FIGURE 2. Shows the unadjusted analyses of the different trustworthiness indicators distinguishing between the specialist condition (blue) and the generalist condition (red). The scale ranged from 1 to 5, with higher values indicating higher ratings of trustworthiness.
Impact of Manipulation Check Success on Source Indicators’ Perceived Trustworthiness
Although a pre-test confirmed the manipulation of the two conditions, the manipulation check of the main study revealed a lack of effectivity: two control questions showed that the specialist tool was not rated as significantly “more special” than the generalist tool (see Table 3 for descriptive and t-test results). Consequently, the assignment to the two groups did not result in significantly different levels of perceived expertise of the VA.
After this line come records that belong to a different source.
(** * Maintenance PM dashboard: due-point calculator and status classifier

    A shallow embedding of [Pm_dashboard.py]: the helpers [parse_date] and
    [safe_int], the due-point calculator [compute_next_due], the status
    classifier [compute_status], the back-fill [recompute_all], the KPI
    tile counts and the "Log Completion" handler, together with the parts
    of the Python runtime they rest on (truthiness, [str.strip], [float],
    [int], [datetime.date] arithmetic, [strptime]/[strftime] for
    [%Y-%m-%d], and [relativedelta(months=n)]).

    Conventions.
    - A table cell is a [cell]: [None], the float [nan] pandas stores for
      an empty CSV field, a string, or an integer.
    - A row is a finite map from column names to cells; a data frame is
      the list of its rows, indexed by position.
    - A Python expression that may raise is a computation in [exc].
    - Text is ASCII: a string is a list of 8-bit characters.
    - [date.today()] and pandas' own date parser are parameters; what
      the parser hands back is a date or pandas' not-a-time, [NaT]. *)

From Stdlib Require Import ZArith Ascii String List Bool Lia DecimalString.
From Stdlib Require Import Floats.SpecFloat.
From Stdlib Require DecimalPos.
From stdpp Require Import base option list gmap strings.

Local Open Scope string_scope.
Local Open Scope Z_scope.

(** ** Exceptions *)

Inductive error : Type :=
  | AttributeError
  | OverflowError
  | TypeError
  | ValueError.

Inductive exc (A : Type) : Type :=
  | Ret (a : A)
  | Raise (e : error).
Arguments Ret {A} a.
Arguments Raise {A} e.

#[global] Instance error_eq_dec : EqDecision error.
Proof. solve_decision. Defined.

#[global] Instance exc_eq_dec {A} `{EqDecision A} : EqDecision (exc A).
Proof. solve_decision. Defined.

#[global] Instance exc_ret : MRet exc := @Ret.
#[global] Instance exc_bind : MBind exc := fun A B f m =>
  match m with
  | Ret a => f a
  | Raise e => Raise e
  end.

(** [try: return m / except Exception: return h]. *)
Definition try_except {A} (m : exc A) (h : A) : A :=
  match m with
  | Ret a => a
  | Raise _ => h
  end.
(** X4: the chip-identity check reads the 16-bit register 0x0016 in one
    transfer.  The soho driver accepts the module exactly when the read
    succeeds and the two bytes are 0x02 0x58; a failed read and a wrong
    identifier both give [-EIO] and one log line.  The second driver logs
    the same conditions but always answers 0, whatever the bus does and
    whatever the indeterminate content of its local variable. *)
Theorem identify_module_policy (rx : list Z) (val0 : Z) (d : imx258)
  (d2 : Part000.imx258) :
  List.length rx = 2%nat -> Forall (fun b => 0 <= b < 256) rx ->
  let p := imx258_identify_module rx val0 d in
  let q := Part000.imx258_identify_module rx val0 d2 in
  let c := client d in
  let c2 := Part000.client d2 in
  (fst p = 0 <-> next_ok c = true /\ rx = [0x02; 0x58]) /\
  (fst p <> 0 -> fst p = - EIO) /\
  xfers (client (snd p)) = xfers c ++ [mk_xfer [0x00; 0x16] (next_ok c)] /\
  klog (client (snd p)) =
    klog c ++
    (if next_ok c
     then if be_value rx =? IMX258_CHIP_ID then []
          else ["chip id mismatch"%string]
     else ["failed to read chip id"%string]) /\
  fst q = 0 /\
  xfers (Part000.client (snd q)) =
    xfers c2 ++ [mk_xfer [0x00; 0x16] (next_ok c2)] /\
  (next_ok c2 = true -> rx <> [0x02; 0x58] ->
   klog (Part000.client (snd q)) = klog c2 ++ ["chip id mismatch"%string]).
Proof.
  intros Hl Hb p q c c2.
  pose proof (chip_id_bytes rx Hl Hb) as Hid.
  destruct (get_unaligned_be32_padded rx 2) as [Hv _];
    [lia|exact Hl|exact Hb|].
  assert (Hf : firstn (Z.to_nat 2) rx = rx).
  { rewrite <- Hl at 1. apply firstn_all. }
  assert (Hp : p =
    if next_ok c
    then if be_value rx =? IMX258_CHIP_ID
         then (0, set_client (push_xfer (be_bytes 2 IMX258_REG_CHIP_ID) c) d)
         else (- EIO,
               snd (on_client (dev_err "chip id mismatch")
                      (set_client
                         (push_xfer (be_bytes 2 IMX258_REG_CHIP_ID) c) d)))
    else (- EIO,
          snd (on_client (dev_err "failed to read chip id")
                 (set_client
                    (push_xfer (be_bytes 2 IMX258_REG_CHIP_ID) c) d)))).
  { subst p. unfold imx258_identify_module, bind.
    unfold IMX258_REG_VALUE_16BIT.
    rewrite imx258_read_reg_eq by lia. rewrite Hf, Hv. fold c.
    destruct (next_ok c); cbn [fst snd].
    - change (nonzero 0) with false. cbv iota.
      destruct (be_value rx =? IMX258_CHIP_ID); reflexivity.
    - reflexivity. }
  assert (Hq : q =
    let d3 := Part000.set_client
                (push_xfer (be_bytes 2 Part000.IMX258_REG_CHIP_ID) c2) d2 in
    if next_ok c2
    then if be_value rx =? IMX258_CHIP_ID then (0, d3)
         else (0, snd (Part000.on_client (dev_err "chip id mismatch") d3))
    else (0,
          snd ((Part000.on_client (dev_err "failed to read chip id") ;;;
                if negb (val0 =? Part000.IMX258_CHIP_ID)
                then Part000.on_client (dev_err "chip id mismatch")
                else ret tt) d3))).
  { subst q. unfold Part000.imx258_identify_module, bind.
    unfold Part000.IMX258_REG_VALUE_16BIT.
    rewrite part000_read_reg_eq by lia. rewrite Hf, Hv. fold c2.
    destruct (next_ok c2); cbn [fst snd].
    - change (nonzero 0) with false. cbv iota.
      change Part000.IMX258_CHIP_ID with IMX258_CHIP_ID.
      destruct (be_value rx =? IMX258_CHIP_ID); reflexivity.
    - change (nonzero (- EIO)) with true. cbv iota.
      destruct (negb (val0 =? Part000.IMX258_CHIP_ID)); reflexivity. }
  change (be_bytes 2 IMX258_REG_CHIP_ID) with [0x00; 0x16] in Hp.
  change (be_bytes 2 Part000.IMX258_REG_CHIP_ID) with [0x00; 0x16] in Hq.
  rewrite Hp, Hq. clear Hp Hq Hv Hf. cbv zeta. unfold push_xfer.
  fold c c2.
  assert (He : (be_value rx =? IMX258_CHIP_ID) = true <-> rx = [2; 88]).
  { rewrite Z.eqb_eq. exact Hid. }
  destruct (be_value rx =? IMX258_CHIP_ID).
  - assert (Hrx : rx = [2; 88]) by (apply He; reflexivity).
    destruct (next_ok c), (next_ok c2); cbn [fst snd];
      (split; [split; [intros; try discriminate; auto
                      |intros [H1 H2]; try discriminate H1; reflexivity]|]);
      (split; [intros H; try reflexivity; exfalso; apply H; reflexivity|]);
      repeat split; try reflexivity;
      try (simpl; rewrite app_nil_r; reflexivity);
      try (intros _ H; exfalso; apply H; exact Hrx);
      try (intros H; discriminate H);
      try (destruct (negb (val0 =? Part000.IMX258_CHIP_ID)); reflexivity).
  - assert (Hrx : rx <> [2; 88]).
    { intros H. apply He in H. discriminate H. }
    destruct (next_ok c), (next_ok c2); cbn [fst snd];
      (split; [split; [intros H; discriminate H
                      |intros [H1 H2]; try discriminate H1;
                       exfalso; apply Hrx; exact H2]|]);
      (split; [intros H; reflexivity|]);
      repeat split; try reflexivity;
      try (intros H; discriminate H);
      try (destruct (negb (val0 =? Part000.IMX258_CHIP_ID)); reflexivity).
Qed.

Lemma identify_module_policy_witness :
  let rx := [0x02; 0x59] in
  let val0 := 0 in
  let d := probe_state no_fault in
  let d2 := Part000.probe_state no_fault in
  let p := imx258_identify_module rx val0 d in
  let q := Part000.imx258_identify_module rx val0 d2 in
  let c := client d in
  let c2 := Part000.client d2 in
  (fst p = 0 <-> next_ok c = true /\ rx = [0x02; 0x58]) /\
  (fst p <> 0 -> fst p = - EIO) /\
  xfers (client (snd p)) = xfers c ++ [mk_xfer [0x00; 0x16] (next_ok c)] /\
  klog (client (snd p)) =
    klog c ++
    (if next_ok c
     then if be_value rx =? IMX258_CHIP_ID then []
          else ["chip id mismatch"%string]
     else ["failed to read chip id"%string]) /\
  fst q = 0 /\
  xfers (Part000.client (snd q)) =
    xfers c2 ++ [mk_xfer [0x00; 0x16] (next_ok c2)] /\
  (next_ok c2 = true -> rx <> [0x02; 0x58] ->
   klog (Part000.client (snd q)) = klog c2 ++ ["chip id mismatch"%string]).
Proof.
  apply (identify_module_policy [0x02; 0x59] 0 (probe_state no_fault)
           (Part000.probe_state no_fault)).
  - reflexivity.
  - repeat constructor; lia.
Defined.

End RegisterIO.

Module PadOps.
Import Soho KernelFacts SohoFacts SohoStream.

(** *** Format codes *)

(** Whatever code is requested, the remap answers the Bayer order of the
    flips in force. *)
Lemma get_format_code_flips (d : imx258) (code : Z) :
  imx258_get_format_code d code = bayer_code d.
Proof.
  unfold imx258_get_format_code, bayer_code. rewrite code_index_first.
  destruct (index_of code codes) as [k|] eqn:E.
  - apply index_of_bound in E. change (List.length codes) with 4%nat in *.
    assert (Hk : (k = 0 \/ k = 1 \/ k = 2 \/ k = 3)%nat) by lia.
    destruct Hk as [-> | [-> | [-> | ->]]];
      destruct (nonzero (val (vflip d))), (nonzero (val (hflip d)));
      reflexivity.
  - destruct (nonzero (val (vflip d))), (nonzero (val (hflip d)));
      reflexivity.
Qed.

Lemma bayer_code_in (d : imx258) : In (bayer_code d) codes.
Proof.
  unfold bayer_code.
  destruct (nonzero (val (vflip d))), (nonzero (val (hflip d)));
    simpl; auto.
Qed.

Lemma get_mode_table_codes (c : Z) :
  In c codes -> get_mode_table c = supported_modes_10bit.
Proof.
  intros [<- | [<- | [<- | [<- | []]]]]; reflexivity.
Qed.

Lemma get_mode_table_other (c : Z) :
  ~ In c codes -> get_mode_table c = [].
Proof.
  intros H. unfold get_mode_table.
  destruct (c =? MEDIA_BUS_FMT_SRGGB10_1X10) eqn:E1;
    [apply Z.eqb_eq in E1; exfalso; apply H; rewrite E1; simpl; auto|].
  destruct (c =? MEDIA_BUS_FMT_SGRBG10_1X10) eqn:E2;
    [apply Z.eqb_eq in E2; exfalso; apply H; rewrite E2; simpl; auto|].
  destruct (c =? MEDIA_BUS_FMT_SGBRG10_1X10) eqn:E3;
    [apply Z.eqb_eq in E3; exfalso; apply H; rewrite E3; simpl; auto|].
  destruct (c =? MEDIA_BUS_FMT_SBGGR10_1X10) eqn:E4;
    [apply Z.eqb_eq in E4; exfalso; apply H; rewrite E4; simpl; auto|].
  reflexivity.
Qed.

(** X5: enumerating media-bus codes succeeds for index 0 of either pad
    and for nothing else; every other request gets [-EINVAL] and leaves
    the caller's structure alone.  The image pad enumerates the Bayer
    order of the flips in force, the metadata pad the sensor-data code. *)
Theorem enum_mbus_code_cases (d : imx258) (code : v4l2_subdev_mbus_code_enum) :
  0 <= mce_pad code -> 0 <= mce_index code < 2 ^ 32 ->
  let p := imx258_enum_mbus_code d code in
  (fst p = 0 <->
   (mce_pad code = IMAGE_PAD \/ mce_pad code = METADATA_PAD) /\
   mce_index code = 0) /\
  (fst p <> 0 -> p = (- EINVAL, code)) /\
  (fst p = 0 ->
   snd p = mk_code_enum (mce_pad code) (mce_index code)
             (if mce_pad code =? IMAGE_PAD then bayer_code d
              else MEDIA_BUS_FMT_SENSOR_DATA)).
Proof.
  intros Hp Hi p. subst p. unfold imx258_enum_mbus_code.
  unfold NUM_PADS, IMAGE_PAD, METADATA_PAD.
  change (Z.of_nat (List.length codes) / 4) with 1.
  rewrite get_format_code_flips.
  destruct (2 <=? mce_pad code) eqn:E1.
  { apply Z.leb_le in E1. cbn [fst snd]. unfold EINVAL.
    repeat split; intros; try lia; try reflexivity. }
  apply Z.leb_gt in E1.
  destruct (mce_pad code =? 0) eqn:E2.
  - apply Z.eqb_eq in E2.
    destruct (1 <=? mce_index code) eqn:E3.
    + apply Z.leb_le in E3. cbn [fst snd]. unfold EINVAL.
      repeat split; intros; try lia; try reflexivity.
    + apply Z.leb_gt in E3. cbn [fst snd].
      repeat split; intros; try lia; try reflexivity.

  - apply Z.eqb_neq in E2.
    destruct (0 <? mce_index code) eqn:E3.
    + apply Z.ltb_lt in E3. cbn [fst snd]. unfold EINVAL.
      repeat split; intros; try lia; try reflexivity.
    + apply Z.ltb_ge in E3. cbn [fst snd].
      repeat split; intros; try lia; try reflexivity.

Qed.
Consequently, we needed to adjust the statistical analyses of the group comparisons. We re-analyzed the ratings of the control questions (asking for the VA’s expertise). Based on the actually perceived expertise, participants were divided into two groups with ratings below and above the averaged scales’ median (MD = 3.333). Independently of the intended manipulation, 22 participants revealed higher ratings of the VA’s expertise (> 3.5; group 1) indicating that they rather perceived a specialist tool. In contrast, 18 participants revealed lower ratings of the expertise (< 3.0; group 2) indicating that they rather perceived a generalist tool. In sum, the re-analyses (referred to as the “adjusted analysis” below) will analyze the perceived trustworthiness of participants, who actually perceived the VA as a specialist or a generalist independently of the intended manipulation (see Figure 3).
FIGURE 3. Shows the adjusted analyses of the different trustworthiness indicators distinguishing between the specialist condition (blue) and the generalist condition (red). The scale ranged from 1 to 5, with higher values indicating higher ratings of trustworthiness.
In line with the hypotheses, the perceived trustworthiness of the tool would be significantly higher, if the tool was actually perceived as a specialist (M = 3.182, SD = 0.938) compared to the perception of a generalist (M = 2.599, SD = 0.836; t(38)= 2.051, p = 0.045, d = 0.652). Also in line with expectations, the platform provider’s perceived trustworthiness would be significantly higher, if the VA was perceived as a specialist (M = 3.581, SD = 1.313) than a generalist (M = 2.822, SD = 1.170, t(38)= 2.318, p = 0.025, d = 0.737). The same applies to the provider’s perceived trustworthiness: the provider of the specialist tool was rated to be significantly more trustworthy (M = 3.663, SD = 0.066) than the provider of a generalist tool (M = 2.878, SD = 0.984; t(38)= 3.331 p = 0.02, d = 1.503). Likewise, the perceived trustworthiness of automatic speech recognition was significantly higher for a perceived specialist (M = 3.057, SD = 0.994) than a generalist (M = 2.125, SD = 0.376; t(38)= 3.757, p = 0.01, d = 1.194). However, the data receiver’s perceived trustworthiness did not differ significantly between a specialist (M = 4.652, SD = 0.488) and a generalist (M = 4.241, SD = 0.982; t(38)= 1.722, p = 0.093, d = 0.547).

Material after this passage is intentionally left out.